就労自立給付金を創設/不正受給防止へ罰則を厳格化
イメージ 全国で生活保護を受けている人は、4月時点で約216万人となり、前月から約1万人減少しました。毎年4月は、進学や就職などで受給者が減少する傾向にありますが、雇用情勢の改善や景気回復による影響もみられています。
 ただ、3月は受給者数、世帯数ともに過去最多を記録。特に、2008年秋のリーマン・ショック以降、失業が若年層にも広がり、働ける現役世代の受給者が急増してきました。このため、働ける年齢層への自立支援の強化が求められています。
 7月1日から施行となった改正生活保護法は、これまで手薄だった現役世代に向けた自立支援の後押しや不正受給者対策の強化が狙いです。生活保護法が1950年に制定されて以来、初の本格的な改正です。
 今回の改正による自立支援策の目玉は「就労自立給付金制度」の創設です。保護期間中に働いて得た賃金の一定割合を仮想的に積み立て、安定した仕事に就いて生活保護から抜け出した時に、給付金(単身世帯は10万円、多人数世帯は15万円が上限)として支給します。これまでは、受給者が働いて収入を得た場合、生活保護費を減額されるため、勤労意欲を削いでいるという声が上がっていました。
 また、就職してせっかく自立しても、税金や保険料などが負担となり、再び生活保護に頼らざるを得ない状況に陥る人もいます。給付金は、生活が軌道に乗るまでの支えとなることが期待されています。
 今回の改正では後を絶たない不正受給対策も強化されました。具体的には、不正行為を抑制する罰則の厳格化です。自治体が、不正受給額に上乗せして返還を求めることもできるようにしました。
公明党は生活保護制度の精神を重視し、制度改善に邁進
 公明党は、就労自立給付金について、「就労のインセンティブ(誘因)というものが強化される。生活保護から早期脱却するためには就労対策が非常に重要だ」などとの国会質問を重ね、生活困窮者の自立支援の必要性を訴えてきました。生活保護に至る前段階にある生活困窮者などを対象にした自治体への相談窓口の設置を義務付けた「生活困窮者自立支援法」(来年4月施行)と合わせて、今後も、重層的なセーフティーネットの構築を進めます。
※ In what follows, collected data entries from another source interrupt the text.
(** The acquire step of a resource.  [ctx] is the code of practice.py; the
    others are collaborators whose success is decided by the environment. *)
Definition acquire (env : Env) (r : resource) : M World value :=
  emit (Acquire r) ;;
  match r with
  | Conn name => ctx.__aenter__ name
  | Transport url =>
      outcome (acquire_outcome env r) ;;
      mret (transport_halves url)
  | Session ref =>
      outcome (acquire_outcome env r) ;;
      mret (VSession ref)
  | Managed name =>
      outcome (acquire_outcome env r) ;;
      mret (VStr name)
  end.

(** Modelled from the spec: the Session's close of section 4.2, whose code
    is not in the repository.  Leaving a session closes it ([Closing ->
    Closed] is entered only via explicit teardown); entering it does not
    change its state. *)
Definition close_session (ref : nat) : M World unit :=
  so ← get_session ref ;
  match so with
  | None => mret ()
  | Some so =>
      set_session ref {| s_read := s_read so; s_write := s_write so;
                         s_state := Closed; s_next_id := s_next_id so |}
  end.

(** The release step of an entry; [exc] is the failure the scope is exiting
    with, if any.  The value a release step returns is dropped: a release
    step yields nothing. *)
Definition release (env : Env) (e : entry) (exc : option exn) : M World unit :=
  emit (Release e) ;;
  match e with
  | ExitOf (Conn name) => ctx.__aexit__ name exc ;; mret ()
  | ExitOf (Session ref) =>
      close_session ref ;;
      outcome (release_outcome env e)
  | ExitOf (Transport _) | ExitOf (Managed _) =>
      outcome (release_outcome env e)
  | CallbackOf custom_cleanup => print "Custom cleanup logic here."
  | CallbackOf (Deferred _) => outcome (release_outcome env e)
  end.

(** ** The Resource Stack *)

Module AsyncExitStack.

(** Modelled from the spec: the Resource Stack of section 4.1.  The source
    imports it as [contextlib.AsyncExitStack]; its code is not part of the
    repository.  [enter] invokes the acquire step and records the release
    step; [push_cleanup] records a release-only callback; [close] walks the
    recorded entries in reverse, invokes every release step once, keeps
    going when one fails, and reports the failures once at the end. *)
Record t := { world : World; exit_callbacks : list entry }.

Definition lift {A} (m : M World A) : M t A := λ st,
  let '(r, w) := m (world st) in
  (r, {| world := w; exit_callbacks := exit_callbacks st |}).

Definition push (e : entry) : M t unit := λ st,
  (Ok (), {| world := world st; exit_callbacks := exit_callbacks st ++ [e] |}).

(** Modelled from the spec: [enter] of section 4.1, which the source calls
    as [stack.enter_async_context(cm)] and whose code is not in the
    repository.  A failing acquire step records nothing and propagates. *)
Definition enter_async_context (env : Env) (r : resource) : M t value :=
  v ← lift (acquire env r) ;
  push (ExitOf r) ;;
  mret v.

(** Modelled from the spec: [push_cleanup] of section 4.1, which the source
    calls as [stack.push_async_callback(cb)]. *)
Definition push_async_callback (c : callback) : M t unit :=
  push (CallbackOf c).

(** Modelled from the spec: the iteration of [close] in section 4.1, whose
    code is not in the repository.  The entries come most recent first;
    [failed] collects the kinds of the release failures in the order they
    occur, and a failure does not stop the loop. *)
Fixpoint unwind (env : Env) (todo : list entry) (exc : option exn)
    (failed : list exn_kind) (w : World) : list exn_kind * World :=
  match todo with
  | [] => (failed, w)
  | e :: todo' =>
      match release env e exc w with
      | (Ok _, w') => unwind env todo' exc failed w'
      | (Raise x, w') => unwind env todo' exc (failed ++ [kind x]) w'
      end
  end.

(** Modelled from the spec: [close] of section 4.1 on scope exit, whose
    code is not in the repository.  Returns whether the scope's failure is
    suppressed, which it never is.  With release failures: a single
    [TeardownFailure] carrying them, unless the scope was already exiting
    with [e], in which case [e] is raised with them attached. *)
Definition __aexit__ (env : Env) (exc : option exn) : M t value := λ st,
  let '(failed, w) := unwind env (rev (exit_callbacks st)) exc [] (world st) in
  let st' := {| world := w; exit_callbacks := [] |} in
  match failed, exc with
  | [], _ => (Ok (VBool false), st')
  | _ :: _, None => (Raise (Exn TeardownFailure failed), st')
  | _ :: _, Some e => (Raise (Exn (kind e) (teardown_errors e ++ failed)), st')
  end.

(** Modelled from the spec: [close] of section 4.1 called outside a scope
    exit, which the source calls as [await stack.aclose()]. *)
Definition aclose (env : Env) : M t unit :=
  __aexit__ env None ;; mret ().

End AsyncExitStack.

(** ** [async with] *)

(** Leaving the scope of an [async with] whose body ended in [r]: the
    manager's [__aexit__] is called with the exception details, and a truthy
    return value suppresses the body's failure (the result is then [None]). *)
Definition exit_scope {S A} (exit : option exn -> M S value) (r : result A)
    : M S (option A) := λ s2,
  match r with
  | Ok a =>
      match exit None s2 with
      | (Ok _, s3) => (Ok (Some a), s3)
      | (Raise e', s3) => (Raise e', s3)
      end
  | Raise e =>
      match exit (Some e) s2 with
      | (Ok flag, s3) => if truthy flag then (Ok None, s3) else (Raise e, s3)
      | (Raise e', s3) => (Raise e', s3)
      end
  end.

(** [async with <enter> as v: <body>].  A failing [enter] propagates
    without [exit] being called. *)
Definition async_with {S V A} (enter : M S V) (exit : option exn -> M S value)
    (body : V -> M S A) : M S (option A) := λ s,
  match enter s with
  | (Raise e, s1) => (Raise e, s1)
  | (Ok v, s1) => let '(r, s2) := body v s1 in exit_scope exit r s2
  end.

(** [async with AsyncExitStack() as stack: body]. *)
Definition with_stack {A} (env : Env) (body : M AsyncExitStack.t A)
    : M World (option A) := λ w,
  let '(r, st) :=
    async_with (mret ()) (AsyncExitStack.__aexit__ env) (λ _, body)
      {| AsyncExitStack.world := w; AsyncExitStack.exit_callbacks := [] |} in
  (r, AsyncExitStack.world st).

(** ** practice.py: main *)

Module practice.
Import AsyncExitStack.

(** The body of the [async with] of main.  [b] is bound only inside the
    [if], hence an option; ['b' in locals()] is [is_Some b]. *)
Definition main_body (env : Env) : M AsyncExitStack.t unit :=
  cm ← lift (get_connection "A") ;
  a ← enter_async_context env cm ;
  b ← (if eq_str a "A" then
         cm ← lift (get_connection "B") ;
         b ← enter_async_context env cm ;
         lift (print ("Using connection: " ++ str a ++ " and " ++ str b)) ;;
         mret (Some b)
       else mret None) ;
  push_async_callback custom_cleanup ;;
  lift (print ("Doing with " ++ str a ++ " and " ++
               match b with Some b => str b | None => "no B" end)).

Definition main (env : Env) : M World (option unit) :=
  with_stack env (main_body env).
End practice.

(** ** The Protocol Session *)

Module ClientSession.

(** Modelled from the spec: the Protocol Session of section 4.2.  The
    source imports it as [mcp.ClientSession]; its code is not part of the
    repository.  A session starts [Uninitialized]; [initialize] is the only
    operation allowed there and moves it to [Ready] on an acknowledged
    handshake and to [Closed] otherwise; [list_tools] and [call_tool] are
    valid only in [Ready]; every request carries a fresh identifier. *)
Definition new (read write : value) : M World resource := λ w,
  let ref := next_ref w in
  (Ok (Session ref),
   {| log := log w;
      sessions := <[ref := {| s_read := read; s_write := write;
                              s_state := Uninitialized; s_next_id := 0 |}]> (sessions w);
      next_ref := S ref |}).

Definition set_state (ref : nat) (so : SessionObj) (st : SessionState) : M World unit :=
  set_session ref {| s_read := s_read so; s_write := s_write so;
                     s_state := st; s_next_id := s_next_id so |}.

(** Modelled from the spec: the correlation discipline of section 4.2.
    Send [rq] tagged with the session's next identifier. *)
Definition send (ref : nat) (so : SessionObj) (st : SessionState) (rq : request)
    : M World SessionObj :=
  let so' := {| s_read := s_read so; s_write := s_write so;
                s_state := st; s_next_id := S (s_next_id so) |} in
  set_session ref so' ;;
  emit (Sent (s_next_id so) rq) ;;
  mret so'.
(** X2.  Every mount starts one chain and nothing ever ends one: in every
    reachable world the sockets that are not CLOSED and the pending
    reconnection timers together are as many as the element was mounted.
    Teardown does not lower the number; without a mount there is no
    socket and no timer. *)
Theorem chains_equal_mounts (l : Location) (evs : list Event) (w : World) :
  run evs (init l) = Some w →
  (live_count w + size (timers w) = mounts evs)%nat.
Proof.
  intros H. rewrite (run_chains evs (init l) w (wired_init l) H).
  unfold live_count. simpl. rewrite map_size_empty. lia.
Qed.

(** ** After teardown *)

Lemma chain_unmount_no_delivery (w w1 : World) :
  single_chain w → step Unmount w = Some w1 → no_delivery w1.
Proof.
  intros [Hc _] H. rewrite step_Unmount in H. injection H as <-.
  destruct (ws (this w)) as [h0|] eqn:Hws.
  - intros h s' Hs'. simpl in Hs'.
    apply lookup_alter_inv in Hs' as (x & Hx & ->).
    destruct (decide (readyState x = CLOSED)) as [Hcl|Hl].
    + right. case_decide; [|done]. unfold close_socket. by rewrite Hcl.
    + destruct (Hc h x Hx Hl) as [Heq _].
      rewrite ?Hws in Heq. injection Heq as ->.
      rewrite decide_True by done. unfold close_socket.
      destruct (readyState x) eqn:Hr; simpl; rewrite ?Hr; auto.
  - intros h s Hs. right.
    destruct (decide (readyState s = CLOSED)) as [|Hl]; [done|].
    destruct (Hc h s Hs Hl) as [Heq _]. rewrite ?Hws in Heq. done.
Qed.
(** X8.  A request that matches nothing makes two calls, the search and
    the insertion of a PRIMARY without link.  The table takes the row unless
    a value is too long for its column or the next id is taken; the call
    then ends in the error of the engine and the rows are as they were.
    Otherwise the table grows by that one row, which carries the request's
    email and phone when these are within the widths of the columns, and the
    view names it as primary, lists its non-empty email and phone and no
    secondary. *)
Theorem first_contact_becomes_primary s r now :
  validRequest r = true -> matched s r = [] ->
  let d := mkData (reqPhoneNumber r) (reqEmail r) None PRIMARY in
  callsOf s r now
  = [FindByEmailOrPhone (reqEmail r) (reqPhoneNumber r); Create d]
  /\ accepted s d = storable d && keyFree s
  /\ (accepted s d = false ->
      resultOf s r now = Thrown DatabaseError
      /\ rows (storeAfter s r now) = rows s)
  /\ (accepted s d = true ->
      exists c,
        storeAfter s r now = mkStore (rows s ++ [c]) (nextId s + 1)
        /\ id c = nextId s /\ linkPrecedence c = PRIMARY /\ linkedId c = None
        /\ createdAt c = now /\ deletedAt c = None
        /\ resultOf s r now
           = Ok (mkResponse (nextId s) (present email [c])
                            (present phoneNumber [c]) [])
        /\ (fitsColumns r ->
            email c = reqEmail r /\ phoneNumber c = reqPhoneNumber r))
  /\ (fitsColumns r -> storable d = true).
Proof.
  intros V Em d. unfold storeAfter, resultOf, callsOf.
  rewrite (identify_no_match s r now V Em). cbn [fst snd store calls]. fold d.
  split; [reflexivity|]. split; [now apply accepted_unlinked|].
  split; [|split; [|apply storable_fits]].
  - intros A. destruct (insertInto_refused s d now A) as (X & R & _).
    rewrite X. split; [reflexivity|exact R].
  - intros A. destruct (insertInto_accepted s d now A) as (d' & Sd & I & _).
    unfold afterInsert. rewrite I. cbn [fst snd].
    destruct (storedData_shape d d' Sd) as (Vp & Ve & Ld & Pd).
    cbn [d dLinkedId dLinkPrecedence dPhoneNumber dEmail] in Vp, Ve, Ld, Pd.
    exists (insertedRow s d' now). split; [reflexivity|].
    split; [reflexivity|]. split; [exact Pd|]. split; [exact Ld|].
    split; [reflexivity|]. split; [reflexivity|]. split.
    + unfold viewOfNew, present. simpl. rewrite !app_nil_r. reflexivity.
    + intros [P E]. rewrite (varchar_fits 20 _ P) in Vp.
      rewrite (varchar_fits 255 _ E) in Ve. cbn. split; congruence.
Qed.

Lemma first_contact_becomes_primary_witness :
  (exists c,
      storeAfter emptyStore (mkRequest (Some "a@x") None)%string 10
      = mkStore [c] 2
      /\ email c = Some "a@x"%string /\ phoneNumber c = None
      /\ linkPrecedence c = PRIMARY)
  /\ resultOf emptyStore
              (mkRequest None (Some "123456789012345678901"))%string 10
     = Thrown DatabaseError.
Proof.
  split.
  - destruct (first_contact_becomes_primary
                emptyStore (mkRequest (Some "a@x") None)%string 10
                eq_refl eq_refl) as (_ & _ & _ & Ins & _).
    destruct (Ins eq_refl) as (c & S & _ & P & _ & _ & _ & _ & F).
    exists c. split; [exact S|].
    assert (fitsColumns (mkRequest (Some "a@x") None)%string) as Fit.
    { split; intros x E; [discriminate E|].
      injection E as <-. simpl. lia. }
    destruct (F Fit) as [E Ph]. auto.
  - destruct (first_contact_becomes_primary
                emptyStore
                (mkRequest None (Some "123456789012345678901"))%string 10
                eq_refl eq_refl) as (_ & _ & Ref & _).
    exact (proj1 (Ref eq_refl)).
Defined.

(** The failures of a call, and where each comes from. *)
Lemma thrown_cases s r now e :
  resultOf s r now = Thrown e ->
  (e = ValidationError /\ validRequest r = false)
  \/ (e = TypeError /\ validRequest r = true /\ matched s r <> [])
  \/ (e = DatabaseError /\ validRequest r = true
      /\ exists d,
           In (Create d) (callsOf s r now)
           /\ dPhoneNumber d = reqPhoneNumber r /\ dEmail d = reqEmail r
           /\ (storable d = false \/ keyFree s = false)).
Proof.
  intros R.
  assert (forall d s1, In (Create d) (callsOf s r now) ->
                       accepted s1 d = storable d && keyFree s ->
                       accepted s1 d = false ->
                       validRequest r = true ->
                       e = DatabaseError ->
                       e = DatabaseError /\ validRequest r = true
                       /\ exists d,
                            In (Create d) (callsOf s r now)
                            /\ dPhoneNumber d = reqPhoneNumber r
                            /\ dEmail d = reqEmail r
                            /\ (storable d = false \/ keyFree s = false)) as Db.
  { intros d s1 Hd A F V ->. split; [reflexivity|]. split; [assumption|].
    exists d. split; [assumption|].
    destruct (identify_inserts s r now d Hd) as (P & E & _).
    split; [assumption|]. split; [assumption|].
    rewrite A in F. apply andb_false_iff in F. exact F. }
  destruct (identify_cases s r now)
    as [(V & _ & E & _)|[(V & Em & _ & E & C)|[(V & Hne & _ & _ & _ & E & _)|
        [(a & V & Hne & Hlen & Ha & _ & E & _ & C)|
         (p & q & ps & V & Ep & _ & E & _ & C)]]]];
    rewrite E in R.
  - left. split; congruence.
  - right. right.
    set (d := mkData (reqPhoneNumber r) (reqEmail r) None PRIMARY) in *.
    assert (In (Create d) (callsOf s r now)) as Hd
        by (rewrite C; right; now left).
    destruct (accepted s d) eqn:A.
    + apply (accepted_snd _ _ now) in A as (c & X). rewrite X in R.
      discriminate.
    + apply (Db d s Hd); auto; [now apply accepted_unlinked|].
      rewrite (proj1 (insertInto_refused s d now A)) in R. congruence.
  - right. left. split; [congruence|auto].
  - right. unfold linkRefused in R.
    destruct (IdentityService.needsNewSecondaryContact
                (selectLinked (rows s) (Some (id a))) r) eqn:N; cbn [andb] in R.
    + destruct (accepted s (IdentityService.secondaryFor r (id a))) eqn:A;
        cbn [negb] in R.
      * left. split; [now apply responseFor_outcome in R|auto].
      * right.
        assert (In (Create (IdentityService.secondaryFor r (id a)))
                   (callsOf s r now)) as Hd.
        { pose proof (identify_direct s r now V Hne Hlen) as D.
          rewrite Ha in D. destruct D as (log & E' & _ & C1 & _).
          unfold callsOf. rewrite E'. cbn [fst calls]. now apply C1. }
        apply (Db _ s Hd); auto; [|congruence].
        apply (accepted_linked s _ (id a)); [reflexivity|].
        apply in_map. now apply anchorOf_row with r.
    + left. split; [now apply responseFor_outcome in R|auto].
  - right.
    assert (matched s r <> []) as Hne.
    { intros Em. unfold matchedPrimaries in Ep. rewrite Em in Ep. discriminate. }
    unfold mergeRefused in R.
    destruct (IdentityService.isRequestCoveredByContacts (p :: q :: ps) r) eqn:N;
      cbn [negb andb] in R.
    + left. split; [now apply responseFor_outcome in R|auto].
    + set (d := IdentityService.secondaryFor r (id p)) in *.
      set (s1 := demotedStore s now p (q :: ps)) in *.
      destruct (accepted s1 d) eqn:A; cbn [negb] in R.
      * left. split; [now apply responseFor_outcome in R|auto].
      * right.
        destruct (identify_merge s r now p q ps V Ep)
          as (log & E' & _ & _ & C2 & _).
        assert (In (Create d) (callsOf s r now)) as Hd.
        { unfold callsOf. rewrite E'. cbn [fst calls]. now apply C2. }
        apply (Db d s1 Hd); auto; [|congruence].
        destruct (identify_inserts s r now d Hd)
          as (_ & _ & s1' & _ & _ & _ & _).
        assert (map id (rows s1) = map id (rows s)) as Ids
            by (unfold s1, demotedStore; cbn [rows]; apply demoteAll_ids).
        rewrite <- (keyFree_same s s1 Ids eq_refl).
        apply (accepted_linked _ _ (id p)); [reflexivity|].
        rewrite Ids. apply in_map. apply (matchedPrimaries_rows s r).
        rewrite Ep. now left.
Qed.
(** ** Sorting

    [stable_sort ltb] is the result the standard prescribes for
    [std::stable_sort] with comparator [ltb]. The standard leaves the order of
    equivalent elements open for [std::sort], so a definition that calls it takes
    the sort as an instance of [StdSort] and its theorems hold for every lawful
    one ([StdSortSpec]); where no two elements are equivalent the two agree. *)

Section Sorting.
Context {A : Type} (ltb : A -> A -> bool).

Fixpoint insert_sorted (x : A) (l : list A) : list A :=
  match l with
  | [] => [x]
  | y :: l' => if ltb x y then x :: l else y :: insert_sorted x l'
  end.

Definition stable_sort (l : list A) : list A :=
  foldl (fun acc x => insert_sorted x acc) [] l.
End Sorting.

(** The C++ "strict weak ordering" requirement on comparators. *)
Class StrictWeakOrder {A} (ltb : A -> A -> bool) : Prop := {
  swo_asym x y : ltb x y = true -> ltb y x = false;
  swo_trans x y z : ltb y x = false -> ltb z y = false -> ltb z x = false }.

Section SortingFacts.
Context {A : Type} (ltb : A -> A -> bool) `{!StrictWeakOrder ltb}.

Abbreviation le x y := (ltb y x = false).

Lemma insert_sorted_perm x l : insert_sorted ltb x l ≡ₚ x :: l.
Proof.
  induction l as [|y l IH]; simpl; [done|]. case_match; [done|].
  rewrite IH. apply Permutation_swap.
Qed.

Lemma foldl_insert_perm l acc :
  foldl (fun acc x => insert_sorted ltb x acc) acc l ≡ₚ acc ++ l.
Proof.
  revert acc. induction l as [|x l IH]; intros acc; simpl; [by rewrite app_nil_r|].
  rewrite IH, insert_sorted_perm. simpl. by rewrite <- Permutation_middle.
Qed.

Lemma stable_sort_perm l : stable_sort ltb l ≡ₚ l.
Proof. unfold stable_sort. by rewrite foldl_insert_perm. Qed.

Lemma insert_sorted_sorted x l :
  StronglySorted (fun x y => le x y) l -> StronglySorted (fun x y => le x y) (insert_sorted ltb x l).
Proof.
  induction 1 as [|y l Hl IH Hy]; simpl; [repeat constructor|].
  destruct (ltb x y) eqn:E.
  - constructor; [by constructor|]. constructor; [by apply swo_asym|].
    eapply Forall_impl; [exact Hy|]. intros z Hz. simpl in *.
    eapply swo_trans; [by apply swo_asym|done].
  - constructor; [done|]. rewrite insert_sorted_perm. by constructor.
Qed.

Lemma stable_sort_sorted l : StronglySorted (fun x y => le x y) (stable_sort ltb l).
Proof.
  unfold stable_sort. assert (StronglySorted (fun x y => le x y) (@nil A)) as H by constructor.
  revert H. generalize (@nil A). induction l as [|x l IH]; intros acc Hacc; simpl; [done|].
  apply IH. by apply insert_sorted_sorted.
Qed.
End SortingFacts.

(** [std::sort]: some permutation that the comparator orders. *)
Class StdSort := std_sort : forall {A : Type}, (A -> A -> bool) -> list A -> list A.

Class StdSortSpec (S : StdSort) : Prop := {
  std_sort_perm {A} (ltb : A -> A -> bool) l : std_sort ltb l ≡ₚ l;
  std_sort_sorted {A} (ltb : A -> A -> bool) l :
    StrictWeakOrder ltb -> StronglySorted (fun x y => ltb y x = false) (std_sort ltb l) }.

Definition stable_std_sort : StdSort := fun A ltb l => stable_sort ltb l.

Lemma stable_std_sort_spec : StdSortSpec stable_std_sort.
Proof. split; intros; [apply stable_sort_perm|by apply stable_sort_sorted]. Qed.

(** ** Ordered maps

    A [std::map] is a [gmap]; iteration visits its entries in key order. *)
Section Ordered.
Context {K V : Type} `{Countable K} (ltb : K -> K -> bool).

Definition ordered (m : gmap K V) : list (K * V) :=
  stable_sort (fun a b => ltb a.1 b.1) (map_to_list m).

Lemma ordered_perm m : ordered m ≡ₚ map_to_list m.
Proof. apply stable_sort_perm. Qed.

Lemma elem_of_ordered m k v : (k, v) ∈ ordered m <-> m !! k = Some v.
Proof. by rewrite ordered_perm, elem_of_map_to_list. Qed.

Lemma ordered_keys_NoDup m : NoDup (ordered m).*1.
Proof. rewrite ordered_perm. apply NoDup_fst_map_to_list. Qed.

Lemma ordered_length m : length (ordered m) = size m.
Proof. rewrite ordered_perm. apply length_map_to_list. Qed.
End Ordered.

(** ** Sorted integers *)

#[export] Instance Zltb_order : StrictWeakOrder Z.ltb.
Proof. split; intros *; rewrite ?Z.ltb_lt, ?Z.ltb_ge; lia. Qed.

Lemma sorted_le l : StronglySorted (fun a b => (b <? a) = false) l -> StronglySorted Z.le l.
Proof.
  induction 1 as [|a l _ IH Ha]; constructor; [done|]. eapply Forall_impl; [exact Ha|].
  simpl. intros b. apply Z.ltb_ge.
Qed.

(** Integers sort in one way only. *)
Lemma sort_unique l k : StronglySorted Z.le k -> l ≡ₚ k -> stable_sort Z.ltb l = k.
Proof.
  intros Hk Hl. apply (StronglySorted_unique Z.le); [|done|by rewrite stable_sort_perm].
  apply sorted_le, (stable_sort_sorted Z.ltb).
Qed.

Lemma sorted_lt_le l : StronglySorted Z.lt l -> StronglySorted Z.le l.
Proof. induction 1 as [|a l _ IH Ha]; constructor; [done|]. eapply Forall_impl; [exact Ha|]. simpl. lia. Qed.

Lemma sort_sorted l : StronglySorted Z.lt l -> stable_sort Z.ltb l = l.
Proof. intros Hl. by apply sort_unique; [apply sorted_lt_le|]. Qed.

Lemma seqZ_sorted m n : StronglySorted Z.le (seqZ m n).
Proof.
  destruct (Z.le_gt_cases 0 n); [|rewrite seqZ_nil by lia; constructor]. rewrite <- (Z2Nat.id n) by done.
  generalize (Z.to_nat n). intros k. revert m. induction k as [|k IH]; intros m; [constructor|].
  rewrite seqZ_cons by lia. replace (Z.pred (Z.of_nat (S k))) with (Z.of_nat k) by lia.
  constructor; [apply IH|]. apply Forall_forall. intros x Hx%elem_of_seqZ. lia.
Qed.

(** [std::adjacent_find] finds something. *)
Fixpoint has_adjacent (l : list Z) : bool :=
  match l with
  | a :: ((b :: _) as l) => (a =? b) || has_adjacent l
  | _ => false
  end.

Lemma has_adjacent_sorted l :
  StronglySorted (fun a b => (b <? a) = false) l -> has_adjacent l = false -> StronglySorted Z.lt l.
Proof.
  induction 1 as [|a l Hl IH Ha]; intros Hadj; [constructor|].
  destruct l as [|b l]; [repeat constructor|]. simpl in Hadj. apply orb_false_iff in Hadj as [Hne Hadj].
  specialize (IH Hadj). constructor; [done|]. apply Forall_cons in Ha as [Hab _].
  apply Z.eqb_neq in Hne. apply Z.ltb_ge in Hab. inversion IH as [|? ? _ Hb]; subst.
  constructor; [lia|]. eapply Forall_impl; [exact Hb|]. simpl. intros. lia.
Qed.

Lemma sorted_lt_NoDup l : StronglySorted Z.lt l -> NoDup l.
Proof.
  induction 1 as [|a l _ IH Ha]; constructor; [|done].
  intros Hin. pose proof (proj1 (Forall_forall _ _) Ha a Hin). lia.
Qed.

Lemma has_adjacent_NoDup l :
  StronglySorted (fun a b => (b <? a) = false) l -> has_adjacent l = false -> NoDup l.
Proof. intros. by apply sorted_lt_NoDup, has_adjacent_sorted. Qed.

Lemma sorted_lt_no_adjacent l : StronglySorted Z.lt l -> has_adjacent l = false.
Proof.
  induction 1 as [|a l _ IH Ha]; [done|]. destruct l as [|b l]; [done|].
  apply Forall_cons in Ha as [Hab _]. simpl. apply orb_false_iff. split; [by apply Z.eqb_neq; lia|done].
Qed.

(** ** Sums *)

Definition sumZ (l : list Z) : Z := foldr Z.add 0 l.

Lemma sumZ_app l k : sumZ (l ++ k) = sumZ l + sumZ k.
Proof. induction l; simpl; lia. Qed.

Lemma sumZ_nonneg l : Forall (fun z => 0 <= z) l -> 0 <= sumZ l.
Proof. induction 1; simpl; lia. Qed.

#[export] Instance sumZ_perm : Proper ((≡ₚ) ==> (=)) sumZ.
Proof. intros l k H. induction H; simpl; lia. Qed.

(** The sum of a measure over the entries of a map. *)
Section MapSum.
Context {K V : Type} `{Countable K} (f : V -> Z).

Definition msum (m : gmap K V) : Z := sumZ ((fun kv => f kv.2) <$> map_to_list m).

Lemma msum_empty : msum ∅ = 0.
Proof. unfold msum. by rewrite map_to_list_empty. Qed.

Lemma msum_insert_new m k v : m !! k = None -> msum (<[k := v]> m) = msum m + f v.
Proof. intros Hk. unfold msum. rewrite map_to_list_insert, fmap_cons by done. apply Z.add_comm. Qed.

Lemma msum_delete m k v : m !! k = Some v -> msum m = msum (delete k m) + f v.
Proof.
  intros Hk. rewrite <- (insert_delete_id m k v Hk) at 1. apply msum_insert_new.
  apply lookup_delete_eq.
Qed.

Lemma msum_insert m k v w : m !! k = Some v -> msum (<[k := w]> m) = msum m - f v + f w.
Proof.
  intros Hk. rewrite <- insert_delete_eq, msum_insert_new by apply lookup_delete_eq.
  rewrite (msum_delete m k v Hk). lia.
Qed.

Lemma msum_nonneg m : (forall k v, m !! k = Some v -> 0 <= f v) -> 0 <= msum m.
Proof.
  intros Hf. unfold msum. apply sumZ_nonneg, Forall_fmap, Forall_forall.
  intros [k v] Hin. apply elem_of_map_to_list in Hin. by eapply Hf.
Qed.

Lemma msum_elem m k v :
  (forall k v, m !! k = Some v -> 0 <= f v) -> m !! k = Some v -> f v <= msum m.
Proof.
  intros Hf Hk. rewrite (msum_delete m k v Hk).
  assert (0 <= msum (delete k m)); [|lia]. apply msum_nonneg.
  intros j w. rewrite lookup_delete_Some. intros [_ ?]. by eapply Hf.
Qed.
End MapSum.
 憲法25条には「健康で文化的な最低限度の生活を営む権利」が明記されています。それを保障する枠組みとして、「共助」や未然に貧困を防ぐ「防貧」の思想を背景とし、国民が強制加入する医療保険や公的年金、介護保険など、さまざまな社会保険制度が整備されています。
 一方の生活保護は、そうした制度では救済できなかった生活最低水準を満たさない国民を助ける「救貧」の役割を担っています。困窮の原因を問わない「無差別平等の原理」が特徴です。「最後のセーフティーネット」と呼ばれるゆえんがここにあります。
 生活保護制度は昨年末の改正で一度、申請手続きの厳格化や扶養義務の強化が規定されました。しかし、「申請をためらう人が増える」と関係者が反発し、ことし4月に大幅な修正が加えられたばかりです。申請窓口で受給者数を抑え込む「水際作戦」への懸念は、ひとまず薄らいだと言えます。
 全国の生活保護受給者は、先にも述べたように4月時点で216万。ただ2012年度の不正受給額は、保護費全体の0.5%程度です。不正受給は根絶しなければなりませんが、全体のごく一部であり、生活保護受給者が不正や問題があるのでは無いかとの間違った認識は払拭しなくてはなりません。
 そもそも日本は生活保護を受ける資格のある家庭のうち、実際に受給する割合が、先進国の中でも低いと指摘されています。「不安のない制度の運用を」と望む、小さな声にきちんと応えられる社会でありたい。